Srila Prabhupada: Quelques-uns d’entre eux travaillent à l’extérieur. Cet étudiant (désignant un dévot) est docteur en chimie. Il fait son travail, mais sans perdre de vue la Conscience de Krishna. Et bien d’autres, dans notre Mouvement, exercent une activité professionnelle. Il n’est pas nécessaire de vivre dans un temple pour rester conscient de Krishna, bien que ce soit plus facile, à cause de la compagnie des bhaktas; vivre avec d’autres dévots de Krishna est d’une importance primordiale.

Dr. Frazer: Enseignez-vous la maîtrise du corps?

Srila Prabhupada: Oui. Ne pas consommer de chair animale, ne s’adonner à aucune forme d’enivrement, à aucune activité sexuelle illicite, non plus qu’aux jeux de hasard. Telles sont les règles fondamentales de cette maîtrise, qui comprend, outre les restrictions, de nombreuses prescriptions. Nos étudiants ne vont pas au cinéma, ni au restaurant. Ils ne fument pas et ne boivent ni thé, ni café – aucun excitant. Double économie, sur les substances elles-mêmes, et sur les frais médicaux qu’elles entraînent.

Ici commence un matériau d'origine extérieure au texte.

(* ===== verification/PyJson.v ===== *)
(** * JSON values and datetimes

    What [json.loads] gives the program ([json]), the [dict.get] and
    truthiness it applies to it, and the interface ([JsonCodec]) through
    which messages are encoded and decoded.  Event times are [datetime]s:
    [pydt], with [as_utc]'s arithmetic on them and the ISO 8601 codec as an
    interface ([IsoCodec]). *)

From stdpp Require Import base strings list.
From Stdlib Require Import ZArith Lia Ascii.
From Corelib Require Import SpecFloat.
From S2P Require Import Prelude PyText PyNum.

Local Open Scope string_scope.

Set Warnings "-register-all".

(** ** Values *)

(** A dict keeps one entry per key: [json.loads] keeps the last of a repeated
    one, so the entries have distinct keys. *)
Inductive json :=
  | JNull
  | JBool (b : bool)
  | JInt (z : Z)
  | JFloat (f : float)
  | JStr (s : string)
  | JList (l : list json)
  | JDict (d : list (string * json)).

Abbreviation dict := (list (string * json)).

(** [d.get(k)], a missing key giving None as [JNull] is None. *)
Fixpoint dict_lookup (k : string) (d : dict) : option json :=
  match d with
  | [] => None
  | (k', v) :: d' => if bool_decide (k = k') then Some v else dict_lookup k d'
  end.
Definition jget (k : string) (d : dict) : json := default JNull (dict_lookup k d).

(** [k in d], and [d[k] = v], which keeps the place of a key that is there. *)
Definition dict_has (k : string) (d : dict) : bool := bool_decide (is_Some (dict_lookup k d)).
Fixpoint dict_put (k : string) (v : json) (d : dict) : dict :=
  match d with
  | [] => [(k, v)]
  | (k', v') :: r => if bool_decide (k = k') then (k, v) :: r else (k', v') :: dict_put k v r
  end.

Definition truthy (v : json) : bool :=
  match v with
  | JNull => false
  | JBool b => b
  | JInt z => negb (Z.eqb z 0)
  | JFloat f => float_truthy f
  | JStr s => negb (bool_decide (s = ""))
  | JList l => match l with [] => false | _ => true end
  | JDict d => match d with [] => false | _ => true end
  end.

Lemma dict_put_eq k v d : dict_lookup k (dict_put k v d) = Some v.
Proof.
  induction d as [|[k' v'] d IH]; cbn; [by rewrite bool_decide_true|].
  case_bool_decide as E; cbn; [by rewrite bool_decide_true | by rewrite bool_decide_false].
Qed.

Lemma dict_put_ne k k' v d : k ≠ k' → dict_lookup k' (dict_put k v d) = dict_lookup k' d.
Proof.
  intros Hne. induction d as [|[k0 v0] d IH]; cbn; [by rewrite bool_decide_false|].
  case_bool_decide as E; cbn.
  - subst k0. by rewrite !bool_decide_false.
  - by rewrite IH.
Qed.

Lemma dict_has_lookup k d : dict_has k d = true ↔ is_Some (dict_lookup k d).
Proof. apply bool_decide_eq_true. Qed.

Definition is_null (v : json) : bool := match v with JNull => true | _ => false end.

(** [uuid.UUID(str(v))].  Of the values that are not strings only an int can
    spell a UUID (32 decimal digits are 32 hexadecimal ones): [str] of a bool,
    None or a float is shorter than 32 characters, and of a list or non-empty
    dict it holds a bracket or a quote. *)
Definition json_uuid (v : json) : option Z :=
  match v with
  | JStr s => uuid_parse s
  | JInt z => uuid_parse (str_of_Z z)
  | _ => None
  end.

(** [float(v)] *)
Definition json_float (v : json) : res float :=
  match v with
  | JFloat f => Ok f
  | JInt z => float_of_Z z
  | JBool b => float_of_Z (if b then 1 else 0)%Z
  | JStr s => float_of_str s
  | JNull | JList _ | JDict _ => Err TypeError
  end.

(** ** The codec

    [json_loads] raises JSONDecodeError on text that is not JSON,
    UnicodeDecodeError on bytes that are not UTF-8, a plain ValueError on an
    integer literal past the interpreter's digit limit and RecursionError on
    nesting past its depth limit.  [loads_dumps] is the documented round trip,
    for the flat objects of strings, bools and floats the program encodes. *)

Definition flat_value (v : json) : bool :=
  match v with JNull | JBool _ | JStr _ | JFloat _ => true | _ => false end.
Definition flat_object (v : json) : bool :=
  match v with JDict d => forallb (λ kv, flat_value kv.2) d | _ => false end.

Class JsonCodec := {
  bytes : Type;
  json_loads : bytes → res json;
  json_dumps : json → bytes;
  loads_dumps v : flat_object v = true → json_loads (json_dumps v) = Ok v
}.

(** The codec of already-decoded messages: a message is what loading it
    gives.  Concrete, for evaluating examples. *)
Definition decoded_codec : JsonCodec := {|
  bytes := res json;
  json_loads r := r;
  json_dumps v := Ok v;
  loads_dumps _ _ := eq_refl
|}.

(** ** Datetimes

    Microseconds since 0001-01-01T00:00:00, in the datetime's own clock; an
    aware one carries its UTC offset. *)

Inductive pydt :=
  | Naive (us : Z)
  | Aware (us offset : Z).

(** [datetime.max], exclusive: the end of year 9999. *)
Definition max_us : Z := (315537897600 * 1000000)%Z.
Definition in_range (us : Z) : bool := Z.leb 0 us && Z.ltb us max_us.

(** [astimezone(timezone.utc)], or [replace(tzinfo=utc)] for a naive time:
    the instant in UTC.  OverflowError when it leaves the calendar. *)
Definition dt_utc (t : pydt) : res Z :=
  match t with
  | Naive us => Ok us
  | Aware us off =>
      let u := (us - off)%Z in if in_range u then Ok u else Err OverflowError
  end.

(** [datetime.fromisoformat], and [isoformat] of an aware UTC datetime.  The
    hypotheses are the documented ones: the round trip, that [fromisoformat]
    raises ValueError and gives a datetime between [datetime.min] and
    [datetime.max], and that [isoformat] writes no [Z] (the offset is
    [+00:00]) and no [|], and is not empty. *)
Class IsoCodec := {
  fromisoformat : string → res pydt;
  isoformat : Z → string;
  iso_roundtrip t : in_range t = true → fromisoformat (isoformat t) = Ok (Aware t 0);
  iso_errors s e : fromisoformat s = Err e → e = ValueError;
  iso_naive s us : fromisoformat s = Ok (Naive us) → in_range us = true;
  iso_no_z t : str_all (λ c, negb (bool_decide (c = "Z"%char))) (isoformat t) = true;
  iso_no_bar t : str_all (λ c, negb (bool_decide (c = "|"%char))) (isoformat t) = true;
  iso_nonempty t : isoformat t ≠ ""
}.

(** Rewriting a [Z] suffix leaves [isoformat]'s own output alone. *)
Lemma iso_roundtrip_z `{IsoCodec} t :
  in_range t = true → fromisoformat (str_replace "Z" "+00:00" (isoformat t)) = Ok (Aware t 0).
Proof. intros Ht. rewrite str_replace_id by apply iso_no_z. by apply iso_roundtrip. Qed.

Lemma isoformat_inj `{IsoCodec} t u :
  in_range t = true → in_range u = true → isoformat t = isoformat u → t = u.
Proof.
  intros Ht Hu E. pose proof (iso_roundtrip t Ht) as Rt. pose proof (iso_roundtrip u Hu) as Ru.
  rewrite E in Rt. congruence.
Qed.

(** A codec of instants for evaluating examples: sixteen hexadecimal digits
    stand for the calendar notation. *)
Definition hex_fromiso (s : string) : res pydt :=
  match s with
  | String "T" r => (λ z, Aware z 0) <$> or_raise ValueError (int16 r)
  | _ => Err ValueError
  end.

Definition hex_isoformat (t : Z) : string := "T" +:+ hex_fixed 16 t.

Lemma hex_iso_roundtrip t :
  in_range t = true → hex_fromiso (hex_isoformat t) = Ok (Aware t 0).
Proof.
  intros Ht. change (hex_isoformat t) with (String "T" (hex_fixed 16 t)). unfold hex_fromiso.
  rewrite int16_fixed; [done | lia |].
  change (16 ^ Z.of_nat 16)%Z with 18446744073709551616%Z.
  unfold in_range, max_us in Ht. bool_hyps. lia.
Qed.

Lemma hex_iso_no_z t : str_all (λ c, negb (bool_decide (c = "Z"%char))) (hex_isoformat t) = true.
Proof.
  unfold hex_isoformat. rewrite str_all_app. apply andb_true_iff. split; [done|].
  eapply str_all_impl; [|apply hex_fixed_lower]. intros c. all_chars c.
Qed.

Lemma hex_iso_no_bar t : str_all (λ c, negb (bool_decide (c = "|"%char))) (hex_isoformat t) = true.
Proof.
  unfold hex_isoformat. rewrite str_all_app. apply andb_true_iff. split; [done|].
  eapply str_all_impl; [|apply hex_fixed_lower]. intros c. all_chars c.
Qed.

Lemma hex_iso_errors s e : hex_fromiso s = Err e → e = ValueError.
Proof.
  unfold hex_fromiso. destruct s as [|c r]; [by intros [= <-]|].
  destruct c as [[] [] [] [] [] [] [] []]; try by intros [= <-].
  destruct (int16 r); simpl; [done | by intros [= <-]].
Qed.

Lemma hex_iso_naive s us : hex_fromiso s = Ok (Naive us) → in_range us = true.
Proof.
  unfold hex_fromiso. destruct s as [|c r]; [done|].
  destruct c as [[] [] [] [] [] [] [] []]; try done. by destruct (int16 r).
Qed.

Definition hex_iso : IsoCodec := {|
  fromisoformat := hex_fromiso;
  isoformat := hex_isoformat;
  iso_roundtrip := hex_iso_roundtrip;
  iso_errors := hex_iso_errors;
  iso_naive := hex_iso_naive;
  iso_no_z := hex_iso_no_z;
  iso_no_bar := hex_iso_no_bar;
  iso_nonempty t H := ltac:(discriminate H)
|}.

Dr. Frazer: Vous avez mentionné une restriction concernant des activités sexuelles illicites. Quand donc l’acte charnel est-il permis?

Srila Prabhupada: Avant tout, il ne faut avoir de rapports sexuels qu’avec son épouse légitime: donc être marié; l’union charnelle ne doit se produire qu’une fois par mois, pas plus, et quand la femme est fécondable, c’est-à-dire après les menstruations. Enfin lorsqu’elle est enceinte, toute activité sexuelle doit cesser. Voilà ce qui est permis.

Dr. Frazer: Sanctionnez-vous les relations illicites?

Srila Prabhupada: La punition viendra d’elle-même, par les lois de la nature. Dès que vous les violez, vous devez en subir les conséquences. Par exemple, si vous mangez plus que nécessaire, vous souffrez; c’est la loi. Si vous vous adonnez outre mesure aux plaisirs de la chair, vous vous affaiblirez, jusqu’à devenir impuissant. Mais surtout, si vous vous laissez aller à enfreindre ces interdits – relations sexuelles illicites, enivrement, consommation de chair animale et jeux de hasard – vous ne comprendrez jamais ce qu’est la conscience spirituelle. Il n’y a pas plus grand châtiment. Car, privé de cette conscience, vous resterez à l’état animal, dans l’ignorance. Vous avez eu la fortune d’obtenir un corps d’homme, et vous vous comportez en animal. N’est-ce pas la plus grande des malédictions?

Dr. Frazer: Je suppose que oui, mais l’ignorance engendre l’ignorance, comment y mettre un terme?

Srila Prabhupada: Dès que vous comprenez Dieu, votre connaissance devient parfaite. Elle reste imparfaite tant que vous ne Le comprenez pas. L’on ne peut enseigner la connaissance de Dieu qu’aux hommes, pas aux animaux. Voilà pourquoi l’humanité connaît tant d’Ecritures. Celui qui ne profite pas de la vie humaine pour approcher Dieu se condamne à l’animalité.